Which other singers do you admire?
“Whether it was Otis Redding or Steve Marriott, it’s all about expression. That’s why Neil Young and Bob Dylan are great rock ‘n’ roll singers. I’m sure you’ve met people who don’t think Bob is a great singer, but his voice is honest within the material and cuts close to the bone, and there’s a sincerity to that. It’s the connection between the audience and the experience of what he’s singing about. Freddie Mercury had great emotional exchange too. You could get bogged down in tonalities. Paul Rodgers has a great tone to his voice as a great white blues singer. Or Rod Stewart, when he was starting out. But the stuff I learnt to sing with was Sly & the Family Stone and George Clinton’s Funkadelic records.”
What do you think is your best vocal performance?
“Early in our career, maybe something like Bad Luck Blue Eyes Goodbye from The Southern Harmony And Musical Companion . We were still very young; we made that record in a week, so we didn’t spend a lot of time fretting over it, and I think it’s a real heartfelt performance. And personally, I think Oh Josephine from the last album [Warpaint]. I always tend to go for the ballads, where the imagery and the vocal and the song convalesce into something. If I can’t believe in the stories and the words I’m saying, there’s no use singing it. That’s also true of the covers we choose to sing.

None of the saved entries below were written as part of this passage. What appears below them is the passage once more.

(** * Crisis response service: configuration assembly, deployment CLI and
      corpus preparation, embedded from the Python sources

    - [crisis_response/agent.py]: the module that reads the environment and
      assembles the tool list and the root agent;
    - [deployment/deploy.py]: the command line tool that creates, updates,
      deletes and lists Agent Engine deployments and records the deployment
      identity in the [.env] file;
    - [crisis_response/shared_libraries/prepare_crisis_corpus.py]: the script
      that resolves or creates the RAG corpus and uploads the documents.

    Python code is embedded as computations in a state-and-exception monad
    over a [World]: the process environment, the [.env] file, the temporary
    directory and the chronological trace of observable effects (log lines,
    prints, SDK and HTTP calls).  The answers of the external services are
    not part of the program; they are given by an [External] record of
    oracles that see the trace so far, and every theorem quantifies over it. *)

From stdpp Require Import base option list strings gmap pretty.
From Stdlib Require Import ZArith Lia.

(** ** Python values used by the three programs *)

Module Py.

(** Truthiness of a [str]: only the empty string is falsy. *)
Definition str_truthy (s : string) : bool :=
  match s with
  | EmptyString => false
  | String _ _ => true
  end.

(** Truthiness of an [Optional[str]], as tested by [if x:] and [not x]. *)
Definition truthy (o : option string) : bool :=
  match o with
  | None => false
  | Some s => str_truthy s
  end.

(** Truthiness of an optional object without [__bool__] or [__len__]. *)
Definition obj_truthy {A : Type} (o : option A) : bool :=
  match o with
  | None => false
  | Some _ => true
  end.

Definition nl : string := String (Ascii.ascii_of_nat 10) EmptyString.
Definition dq : string := String (Ascii.ascii_of_nat 34) EmptyString.

Fixpoint join (sep : string) (l : list string) : string :=
  match l with
  | [] => ""
  | [s] => s
  | s :: rest => s +:+ sep +:+ join sep rest
  end.

(** [repr] of a string without quotes, backslashes or control characters
    (all strings the programs format this way are such constants). *)
Definition repr_str (s : string) : string := "'" +:+ s +:+ "'".

(** [repr] of a list of strings, as an f-string prints it. *)
Definition repr_list (l : list string) : string :=
  "[" +:+ join ", " (repr_str <$> l) +:+ "]".

(** [str] of an optional string inside an f-string. *)
Definition str_opt (o : option string) : string :=
  match o with
  | None => "None"
  | Some s => s
  end.

(** The exception classes the programs raise or catch.  All three are
    subclasses of [Exception]; [OtherException] stands for any class that
    is neither a [ValueError] nor a [requests.exceptions.RequestException].
    The string is what [str(e)] prints. *)
Inductive Exn :=
| ValueError (msg : string)
| RequestException (msg : string)
| OtherException (msg : string).

Definition str_exn (e : Exn) : string :=
  match e with
  | ValueError m | RequestException m | OtherException m => m
  end.

Definition is_ValueError (e : Exn) : bool :=
  match e with ValueError _ => true | _ => false end.
Definition is_RequestException (e : Exn) : bool :=
  match e with RequestException _ => true | _ => false end.
Definition is_Exception (e : Exn) : bool := true.

End Py.

(** ** The objects of the agent framework (google.adk) *)

Module Adk.

(** [rag.RagResource(rag_corpus=...)] *)
Record RagResource := { rag_corpus : string }.

(** Tools and agents.  [AgentTool(agent=x)] accepts any object that has a
    [name] and a [description]; agent.py wraps both a retrieval tool and an
    agent in it, hence the [Wrapped] sum. *)
Inductive Tool :=
| google_search
| VertexAiRagRetrieval (name description : string)
                       (rag_resources : list RagResource)
| AgentTool (agent : Wrapped)
with Wrapped :=
| OfTool (t : Tool)
| OfAgent (a : Agent)
with Agent :=
| mkAgent (model name description instruction : string)
          (tools : list Tool).

Definition agent_model (a : Agent) : string :=
  match a with mkAgent m _ _ _ _ => m end.
Definition agent_name (a : Agent) : string :=
  match a with mkAgent _ n _ _ _ => n end.
Definition agent_description (a : Agent) : string :=
  match a with mkAgent _ _ d _ _ => d end.
Definition agent_instruction (a : Agent) : string :=
  match a with mkAgent _ _ _ i _ => i end.
Definition agent_tools_of (a : Agent) : list Tool :=
  match a with mkAgent _ _ _ _ ts => ts end.

(** The [name] attribute.  [AgentTool.__init__] passes [agent.name] to
    [BaseTool.__init__], so a wrapper carries the name of what it wraps. *)
Fixpoint tool_name (t : Tool) : string :=
  match t with
  | google_search => "google_search"
  | VertexAiRagRetrieval n _ _ => n
  | AgentTool w =>
      match w with
      | OfTool t' => tool_name t'
      | OfAgent a => agent_name a
      end
  end.

(** [AdkApp(agent=..., enable_tracing=...)] *)
Record AdkApp := { agent : Agent; enable_tracing : bool }.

“What mood do I need to be in to give a vocal performance? When I was starting out, I was more at the whims of stuff like anger. Now I’m always ready to sing. Even when I’m tired. Even when I’m sick.”

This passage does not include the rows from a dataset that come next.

(** * The Referee: the generic comparison engine (referee-engine.js)

    A shallow embedding of [RefereeEngine] and the proofs of the properties
    its specification states about it, followed by the caller of the
    engine, [Referee.compareOptions] (index.js), and by further properties
    of the engine and of this caller.

    JavaScript values are embedded as follows.
    - A Number is an IEEE 754 binary64 value: Rocq's primitive [float], whose
      operations are the processor's and so round exactly as the engine's do.
    - An optional property ([constraints.maxCost], [option.cost], ...) is an
      [option]: [None] stands for [undefined].
    - A plain object used as a dictionary keeps its own properties in the
      order [Object.keys] lists them (module [Obj]).  Reading a name the
      object does not own goes on to [Object.prototype], taken as the
      language defines it: its properties ([constructor], [toString], ...)
      are functions, and [__proto__] is the accessor of the prototype, which
      an assignment of an object replaces (module [Scores]).
    - A thrown exception is the [Throw] case of [result].
    - Object identity ([!==]) is the [ref] carried by each evaluated option. *)

From Stdlib Require Import Floats ZArith NArith Zpower List String Ascii Bool Lia.
From Stdlib Require Uint63.
From stdpp Require Import base option list gmap strings.
(** What a 200 answer of [newAlbum] says about the run. *)
Lemma newAlbum_OK
    (env : Remote.Env) (req : Request) (w w' : Remote.World)
    (resp : Remote.Response) :
  Remote.newAlbum env req w = (resp, w') ->
  Remote.Status resp = StatusOK ->
  exists (id imageSize : Z) (imageURL : string) (row : Remote.Row),
    resp = Remote.JSON StatusOK (Remote.H_created id imageSize)
    /\ Remote.make_row (Remote.sql_strict env) imageURL
         (PostForm req "profile[artist]") (PostForm req "profile[title]")
         (PostForm req "profile[year]") = Ok row
    /\ Remote.albums w' = <[id := row]> (Remote.albums w)
    /\ Remote.db_log w'
       = Remote.db_log w
         ++ [Remote.Exec Remote.insert_sql
               [imageURL; PostForm req "profile[artist]";
                PostForm req "profile[title]"; PostForm req "profile[year]"]].
Proof.
  unfold Remote.newAlbum.
  destruct (FormFile req "image") as [header|e].
  2:{ intros H. injection H as <- <-. discriminate. }
  pose proof (uploadToS3_db env header w) as U.
  destruct (Remote.uploadToS3 env header w) as [[[imageURL imageSize]|e] w1].
  2:{ intros H. injection H as <- <-. discriminate. }
  cbn in U. destruct U as (Ua & _ & Ul).
  destruct (Remote.db_insert env imageURL _ _ _ w1) as [[id|e] w2] eqn:I.
  2:{ intros H. injection H as <- <-. discriminate. }
  intros H _. injection H as <- <-.
  destruct (remote_db_insert_Ok _ _ _ _ _ _ _ _ I) as (row & Hr & Ha & Hl).
  exists id, imageSize, imageURL, row.
  rewrite Ha, Hl, Ua, Ul. auto.
Qed.

Lemma local_db_insert_Ok
    (env : Local.Env) (imagePath metadataJSON : string)
    (w w' : Local.World) (id : Z) :
  Local.db_insert env imagePath metadataJSON w = (Ok id, w') ->
  exists u : string,
    varchar (Local.sql_strict env) 255 "image_url" imagePath = Ok u
    /\ Local.albums w'
       = <[id := {| Local.image_url := u; Local.metadata := metadataJSON |}]>
           (Local.albums w)
    /\ Local.db_log w'
       = Local.db_log w
         ++ [Local.Exec Local.insert_sql [imagePath; metadataJSON]].
Proof.
  unfold Local.db_insert.
  destruct (Local.Exec_err env); [discriminate|].
  destruct (varchar _ _ _ _) as [u|e]; [|discriminate].
  cbn [Local.log_call Local.albums Local.auto_increment Local.db_log].
  destruct (_ || _); [discriminate|].
  intros H. injection H as <- <-. cbn. eauto.
Qed.

(** What a 200 answer of the local [POST /albums] says about the run. *)
Lemma POST_albums_OK
    (env : Local.Env) (req : Request) (w w' : Local.World)
    (resp : Local.Response) :
  Local.POST_albums env req w = (resp, w') ->
  Local.Status resp = StatusOK ->
  exists (id : Z) (imagePath u doc : string),
    resp = Local.JSON StatusOK (Local.H_created id imagePath)
    /\ Json.Marshal {| Json.Artist := PostForm req "artist";
                       Json.Title := PostForm req "title";
                       Json.Year := PostForm req "year" |} = Ok doc
    /\ Local.albums w'
       = <[id := {| Local.image_url := u; Local.metadata := doc |}]>
           (Local.albums w)
    /\ Local.db_log w'
       = Local.db_log w ++ [Local.Exec Local.insert_sql [imagePath; doc]].
Proof.
  unfold Local.POST_albums.
  destruct (FormFile req "image") as [imageFile|e].
  2:{ intros H. injection H as <- <-. discriminate. }
  pose proof (saveImageLocally_db env imageFile w) as U.
  destruct (Local.saveImageLocally env imageFile w) as [[imagePath|e] w1].
  2:{ intros H. injection H as <- <-. discriminate. }
  cbn in U. destruct U as (Ua & _ & Ul).
  destruct (Json.Marshal _) as [doc|e] eqn:M.
  2:{ intros H. injection H as <- <-. discriminate. }
  destruct (Local.db_insert env imagePath doc w1) as [[id|e] w2] eqn:I.
  2:{ intros H. injection H as <- <-. discriminate. }
  intros H _. injection H as <- <-.
  destruct (local_db_insert_Ok _ _ _ _ _ _ I) as (u & Hu & Ha & Hl).
  exists id, imagePath, u, doc.
  rewrite Ha, Hl, Ua, Ul. auto.
Qed.
(** Lines 74-155.  The session is a dict changed in place: the session
    returned is what the caller's [files_session] holds after the call. *)
Definition handle_input (w : env) (sess : session) (line_str : string)
    : returned * session * list notice :=
  let txt := strip line_str in
  match sub sess with
  | UPLOAD_PROMPT =>
      if bool_decide (txt = "") then (Tuple None, sess, [FilenameAgain])
      else
        match base_dir sess with
        | None =>
            let sess := with_sub FILES_MENU sess in
            (Tuple None, sess, [NoBaseDirectory; _render_menu sess])
        | Some _ =>
            (* lines 93-109: the receive, whatever the transfer mode; an
               exception of it is reported; then the file list is read
               again *)
            match call_ends w with
            | Endless => (NoReturn, sess, [Receive txt])
            | ended =>
                let said :=
                  Receive txt :: match ended with Fails => [UploadError] | _ => [] end in
                let sess := with_files (default (files sess) (listing w)) sess in
                let sess := with_sub FILES_MENU sess in
                (Tuple None, sess, said ++ [_render_menu sess])
            end
        end
  | FILES_MENU =>
      if bool_decide (txt = "") then (Tuple None, sess, [_render_menu sess])
      else
        let upper := upper txt in
        if bool_decide (upper = "Q") then (Tuple (Some "MENU"), sess, [])
        else if bool_decide (upper = "U") then
          (Tuple None, with_sub UPLOAD_PROMPT sess, [EnterFilename])
        else if bool_decide (upper = "Y") then
          let sess := with_mode "YMODEM" sess in (Tuple None, sess, [_render_menu sess])
        else if bool_decide (upper = "X") then
          let sess := with_mode "XMODEM" sess in (Tuple None, sess, [_render_menu sess])
        else if bool_decide (upper = "A") then
          let sess := with_mode "ASCII" sess in (Tuple None, sess, [_render_menu sess])
        else
          match int_of_text txt with
          | Some num =>
              if (1 <=? num) && (num <=? Z.of_nat (length (files sess))) then
                let fname := default "" (files sess !! Z.to_nat (num - 1)) in
                let mode := transfer_mode sess in
                if bool_decide (mode = "XMODEM") then
                  (Tuple (Some ("XMODEM_SEND:" +:+ fname)), sess, [])
                else if bool_decide (mode = "YMODEM") then
                  (Tuple (Some ("YMODEM_SEND:" +:+ fname)), sess, [])
                else if bool_decide (mode = "ASCII") then
                  (Tuple (Some ("ASCII_SEND:" +:+ fname)), sess, [])
                else (Nothing, sess, [])
              else (Tuple None, sess, [InvalidFileNumber; CommandPrompt])
          | None => (Tuple None, sess, [InvalidCommand; CommandPrompt])
          end
  end.
(** The squared deviations from [avg], with [0.0] at the missing rows. *)
Definition squared_deviations (avg : float) (s : Frame (option Z)) : list float :=
  map (fun o => match o with
                | Some z => let d := Float64.sub avg (Float64.of_Z z) in
                            Float64.mul d d
                | None => Float64.zero
                end) (values s).

(** [Series.mean()]: the sum of the filled column divided by the number of
    values present; undefined when there is none. *)
Definition mean (s : Frame (option Z)) : float :=
  if count s =? 0 then Float64.nan
  else Float64.div (np_sum (filled s)) (Float64.of_Z (count s)).

(** [Series.var()], the sample variance ([ddof = 1]): the squared deviations
    from the mean, summed over the column and divided by one less than the
    number of values present; undefined for fewer than two values. *)
Definition var (s : Frame (option Z)) : float :=
  if count s <=? 1 then Float64.nan
  else
    let avg := Float64.div (np_sum (filled s)) (Float64.of_Z (count s)) in
    Float64.div (np_sum (squared_deviations avg s)) (Float64.of_Z (count s - 1)).

(** [Series.std()]. *)
Definition std (s : Frame (option Z)) : float := Float64.sqrt (var s).

(** The exact sum of integers, and the sum of their magnitudes. *)
Definition Zsum (zs : list Z) : Z := fold_right Z.add 0 zs.
Definition abs_sum (zs : list Z) : Z := fold_right (fun z acc => Z.abs z + acc) 0 zs.

(** Looking a label up in a series. *)
Fixpoint loc {A : Type} (i : nat) (s : Frame A) : option A :=
  match s with
  | [] => None
  | (j, a) :: s' => if Nat.eqb i j then Some a else loc i s'
  end.

Definition nat_list_eqb (l1 l2 : list nat) : bool :=
  if list_eq_dec Nat.eq_dec l1 l2 then true else false.

Fixpoint unique (l : list nat) : bool :=
  match l with
  | [] => true
  | i :: l' => negb (existsb (Nat.eqb i) l') && unique l'
  end.

(** The values a series contributes when it is assigned as a column of a
    frame with index [idx]: taken as they are when the indexes agree,
    otherwise realigned on [idx], with the missing marker where the series
    has no such label; realigning a series with repeated labels raises. *)
Definition reindex_for_setitem {A : Type}
    (value : Frame A) (idx : list nat) : result (list (option A)) :=
  match idx with
  | [] => Ok (map Some (values value))
  | _ =>
      if nat_list_eqb (index value) idx then Ok (map Some (values value))
      else if unique (index value)
           then Ok (map (fun i => loc i value) idx)
           else Raise ValueError
  end.

(** ** Monthly aggregation *)

(** One more record in the bucket of [k]; buckets stay in key order. *)
Fixpoint count_into (k : Z) (acc : list (Z * Z)) : list (Z * Z) :=
  match acc with
  | [] => [(k, 1)]
  | (k', n) :: rest =>
      if k <? k' then (k, 1) :: acc
      else if k =? k' then (k', n + 1) :: rest
      else (k', n) :: count_into k rest
  end.

(** [groupby(key).size()]: one entry per present key, in ascending key
    order, with the number of records carrying it; missing keys are left
    out. *)
Definition groupby_size (keys : list (option Z)) : list (Z * Z) :=
  fold_left (fun acc k => match k with
                          | Some k => count_into k acc
                          | None => acc
                          end) keys [].

(** How many of the keys are [k]. *)
Definition occurrences (k : Z) (keys : list (option Z)) : Z :=
  Z.of_nat (List.length (filter (fun o => match o with
                                          | Some k' => k' =? k
                                          | None => false
                                          end) keys)).

(** The number recorded for key [k] in a grouped table. *)
Fixpoint bucket (k : Z) (b : list (Z * Z)) : Z :=
  match b with
  | [] => 0
  | (k', n) :: rest => (if k =? k' then n else 0) + bucket k rest
  end.

(** [Series.iloc[-1]]. *)
Definition iloc_last {A : Type} (l : list A) : result A :=
  match rev l with
  | [] => Raise IndexError
  | a :: _ => Ok a
  end.

(** Storing a Python int into an int64 array. *)
Definition to_int64 (z : Z) : result Z :=
  if (int64_min <=? z) && (z <=? int64_max) then Ok z else Raise OverflowError.

(** [data[0, -1] = v]. *)
Definition set_last (data : list Z) (v : Z) : list Z :=
  match rev data with
  | [] => []
  | _ :: front => rev front ++ [v]
  end.

(** ** The script *)

(** What a run shows: console text and the two figures. *)
Inductive event : Type :=
| Print (text : string)
| Histplot (x : list (option Z)) (bins : nat)
| Heatmap (data : list Z) (xticklabels : list string)
| Show.

(** A run threads the events shown so far and may stop on an exception;
    what was shown before the exception stays shown. *)
Definition Run (A : Type) : Type := list event -> list event * result A.

Definition ret {A : Type} (a : A) : Run A := fun log => (log, Ok a).

Definition lift {A : Type} (r : result A) : Run A := fun log => (log, r).

Definition emit (e : event) : Run unit := fun log => (log ++ [e], Ok tt).

Definition print (text : string) : Run unit := emit (Print text).

Definition bind_run {A B : Type} (m : Run A) (k : A -> Run B) : Run B :=
  fun log =>
    match m log with
    | (log', Ok a) => k a log'
    | (log', Raise e) => (log', Raise e)
    end.

Declare Scope run_scope.
Delimit Scope run_scope with run.
Notation "x <- m ;; k" := (bind_run m (fun x => k))
  (at level 61, m at next level, right associativity) : run_scope.
Notation "m ;; k" := (bind_run m (fun _ => k))
  (at level 61, right associativity) : run_scope.

(** [(df['canceled_date'] - df['created_date']).dt.days] *)
Definition subscription_duration (df : Frame Row) : result (Frame (option Z)) :=
  mapM (fun ir : nat * Row =>
          (td <- sub_datetime (canceled_date (snd ir)) (created_date (snd ir)) ;;
           Ok (fst ir, days td))%result) df.

(** [df[col] = values] for the cancellation column. *)
Fixpoint set_canceled_date (df : Frame Row) (col : list (option Z)) : Frame Row :=
  match df, col with
  | (i, r) :: df', c :: col' =>
      (i, mkRow (created_date r) c (extra r)) :: set_canceled_date df' col'
  | _, _ => []
  end.

(** [df['canceled_date'] = df['canceled_date'].dropna()] *)
Definition reassign_canceled_date (df : Frame Row) : result (Frame Row) :=
  (col <- reindex_for_setitem (dropna (column canceled_date df)) (index df) ;;
   Ok (set_canceled_date df col))%result.

(** [df['canceled_date'].dt.to_period('M')] *)
Definition canceled_month (df : Frame Row) : Frame (option Z) :=
  column (fun r => option_map to_period (canceled_date r)) df.

(** The rows cancelled in the month of ordinal [k], and their number. *)
Definition canceled_in (k : Z) (r : Row) : bool :=
  match canceled_date r with
  | Some t => to_period t =? k
  | None => false
  end.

What’s the hardest song you have to sing?
“Virtue and Vice from By Your Side  is a song that as you get older… you know, it’s one of those things where because you were in the moment, you didn’t stop and think ‘maybe we should try this in a lower key’. That’s the way it was and the way it’s gonna be. I’ll tell you a very hard song and that would be from our Lions album  – a real rock song called Lickin’. It just seems to have a very aggressive chorus. That’s probably why we don’t play it very often.”

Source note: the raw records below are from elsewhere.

(** Characters that cannot be written inside a literal. *)
Definition LF : ascii := "010"%char.
Definition TAB : ascii := "009"%char.
Definition CR : ascii := "013"%char.
Definition ESC : ascii := "027"%char.
Definition DQUOTE : ascii := "034"%char.
Definition SQUOTE : ascii := "039"%char.
Definition BACKSLASH : ascii := "092"%char.

Definition chr (c : ascii) : string := String c EmptyString.

(** [sep.join(parts)] *)
Fixpoint join (sep : string) (parts : list string) : string :=
  match parts with
  | [] => EmptyString
  | [p] => p
  | p :: rest => p +:+ sep +:+ join sep rest
  end.

(** [c in s] for a one-character [c]. *)
Fixpoint contains (c : ascii) (s : string) : bool :=
  match s with
  | EmptyString => false
  | String c' s' => Ascii.eqb c c' || contains c s'
  end.

Definition hexdigit (n : N) : ascii :=
  match String.get (N.to_nat n) "0123456789abcdef" with
  | Some c => c
  | None => "0"%char
  end.

(** The escape [\xHH] of CPython's [repr], lower-case digits. *)
Definition hex_escape (n : N) : string :=
  String BACKSLASH (String "x" (String (hexdigit (n / 16)) (chr (hexdigit (n mod 16))))).

(** CPython picks the single quote unless the text holds a single quote and
    no double quote. *)
Definition pick_quote (s : string) : ascii :=
  if contains SQUOTE s && negb (contains DQUOTE s) then DQUOTE else SQUOTE.

(** One unit of [repr(bytes)]: the quote and the backslash are escaped, TAB,
    LF and CR have their letter escapes, every other unit below the space
    or from 0x7f on is a hex escape. *)
Definition escape_byte (quote : ascii) (c : ascii) : string :=
  let n := N_of_ascii c in
  if Ascii.eqb c quote || Ascii.eqb c BACKSLASH then String BACKSLASH (chr c)
  else if Ascii.eqb c TAB then String BACKSLASH "t"
  else if Ascii.eqb c LF then String BACKSLASH "n"
  else if Ascii.eqb c CR then String BACKSLASH "r"
  else if (n <? 32)%N || (127 <=? n)%N then hex_escape n
  else chr c.

(** [str.isprintable] on the code points 0..255: controls, the no-break
    space U+00A0 and the soft hyphen U+00AD are not printable. *)
Definition isprintable (n : N) : bool :=
  negb ((n <? 32)%N || ((127 <=? n)%N && (n <=? 160)%N) || (n =? 173)%N).

(** One code point of [repr(str)]. *)
Definition escape_char (quote : ascii) (c : ascii) : string :=
  let n := N_of_ascii c in
  if Ascii.eqb c quote || Ascii.eqb c BACKSLASH then String BACKSLASH (chr c)
  else if Ascii.eqb c TAB then String BACKSLASH "t"
  else if Ascii.eqb c LF then String BACKSLASH "n"
  else if Ascii.eqb c CR then String BACKSLASH "r"
  else if isprintable n then chr c
  else hex_escape n.

Fixpoint escape_all (esc : ascii -> string) (s : string) : string :=
  match s with
  | EmptyString => EmptyString
  | String c s' => esc c +:+ escape_all esc s'
  end.

Definition text_of_bytes (b : list byte) : string := string_of_list_byte b.

(** [repr(s)] for a [str]. *)
Definition str_repr (s : string) : string :=
  let q := pick_quote s in
  String q (escape_all (escape_char q) s +:+ chr q).

(** [repr(b)] for [bytes]: the prefix [b], then the quoted, escaped units. *)
Definition bytes_repr (b : list byte) : string :=
  let s := text_of_bytes b in
  let q := pick_quote s in
  String "b" (String q (escape_all (escape_byte q) s +:+ chr q)).

Definition int_repr (n : Z) : string := NilZero.string_of_int (Z.to_int n).

Fixpoint py_repr (v : pyval) : string :=
  match v with
  | PyNone => "None"
  | PyBool true => "True"
  | PyBool false => "False"
  | PyInt n => int_repr n
  | PyFloat _ text => text
  | PyStr s => str_repr s
  | PyBytes b => bytes_repr b
  | PyTuple items =>
      match items with
      | [] => "()"
      | [x] => "(" +:+ py_repr x +:+ ",)"
      | _ => "(" +:+ join ", " (List.map py_repr items) +:+ ")"
      end
  | PyDict items =>
      "{" +:+ join ", " (List.map (fun kv => match kv with
                                           | (k, x) => py_repr k +:+ ": " +:+ py_repr x
                                           end) items) +:+ "}"
  end.

(** [str(v)], which is also what [format] substitutes for an empty format
    specification: a [str] is itself, every other value its [repr]. *)
Definition py_str (v : pyval) : string :=
  match v with
  | PyStr s => s
  | _ => py_repr v
  end.

(** The order between a [float] and an [int], which Python decides on the
    exact values; there is none for a NaN.  A finite float is its mantissa
    times a power of two. *)
Definition float_compare (x : spec_float) (n : Z) : option comparison :=
  match x with
  | S754_nan => None
  | S754_zero _ => Some (0 ?= n)
  | S754_infinity negative => Some (if negative then Lt else Gt)
  | S754_finite negative m e =>
      let mantissa := if negative then Z.neg m else Z.pos m in
      Some (if 0 <=? e then mantissa * 2 ^ e ?= n else mantissa ?= n * 2 ^ (- e))
  end.

(** [v == n] for an [int] constant [n].  [bool] is a subclass of [int]:
    [False == 0] and [True == 1]; a [float] equals the int of the same
    value; no other embedded type equals an int. *)
Definition eq_int (v : pyval) (n : Z) : bool :=
  match v with
  | PyInt m => m =? n
  | PyBool b => (if b then 1 else 0) =? n
  | PyFloat x _ => match float_compare x n with Some Eq => true | _ => false end
  | _ => false
  end.

(** [v in ns] for a list of [int] constants. *)
Definition in_ints (v : pyval) (ns : list Z) : bool := existsb (eq_int v) ns.

(** The integer a value stands for where an [int] is expected. *)
Definition int_value (v : pyval) : Z :=
  match v with
  | PyInt m => m
  | PyBool b => if b then 1 else 0
  | _ => 0
  end.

How have you had to adapt your voice as you’ve got older?
“I’m 42 now, and I definitely have more control and I’m far happier with the quality of my voice, but I’ve lost a certain top of my range that I had when I was 22. Smoking? No, it’s just age. I’ve never smoked cigarettes in my life. I mean, everyone knows we’ve smoked the other thing, but I’ve even cut back on that. But you get wear and tear, because our lives are on the road. I still sing all the high harmonies. It would probably only be noticeable to me and our producer.”
Is there a big difference between singing live and in the studio?
“I never get too hung up in the studio; I don’t even use the headphones. I don’t get very precious about that stuff. Live, the adrenalin is totally different. You go out and it’s a visceral experience. Plus, the way we started out in the little clubs in Atlanta, like any other band with two guitar players and a gigantic man behind the drums, I had to project, because it was deafening.
“When you get out there, there is a sense of responsibility that you wanna do your best. It might be your last show – you never know what’s gonna happen – so you wanna leave it all on the stage every night. Have I ever missed a note? Hey man, you know how many gigs I’ve done in 20 years? The late, great Jerry Garcia had a great philosophy about hitting a bad note – there’s always tomorrow night. You can’t get hung up on it. Once you let it out of the bag, it’s in the atmosphere and it goes away. Like I say, it’s more about the moment than the science. I mean, some people are into the mistakes, because as long as you don’t make too many, they find a charm in that.”
It’s interesting that your voice is very different to your brother Rich’s…
“The interesting thing about my voice and my brother’s is that when we sing close harmonies, there is something genetic that can’t be duplicated. I’m not comparing us to the Everly Brothers, but that kind of close harmony singing is something that we just fall into and it is unique. There’s some weird similarity, but it’s totally different.”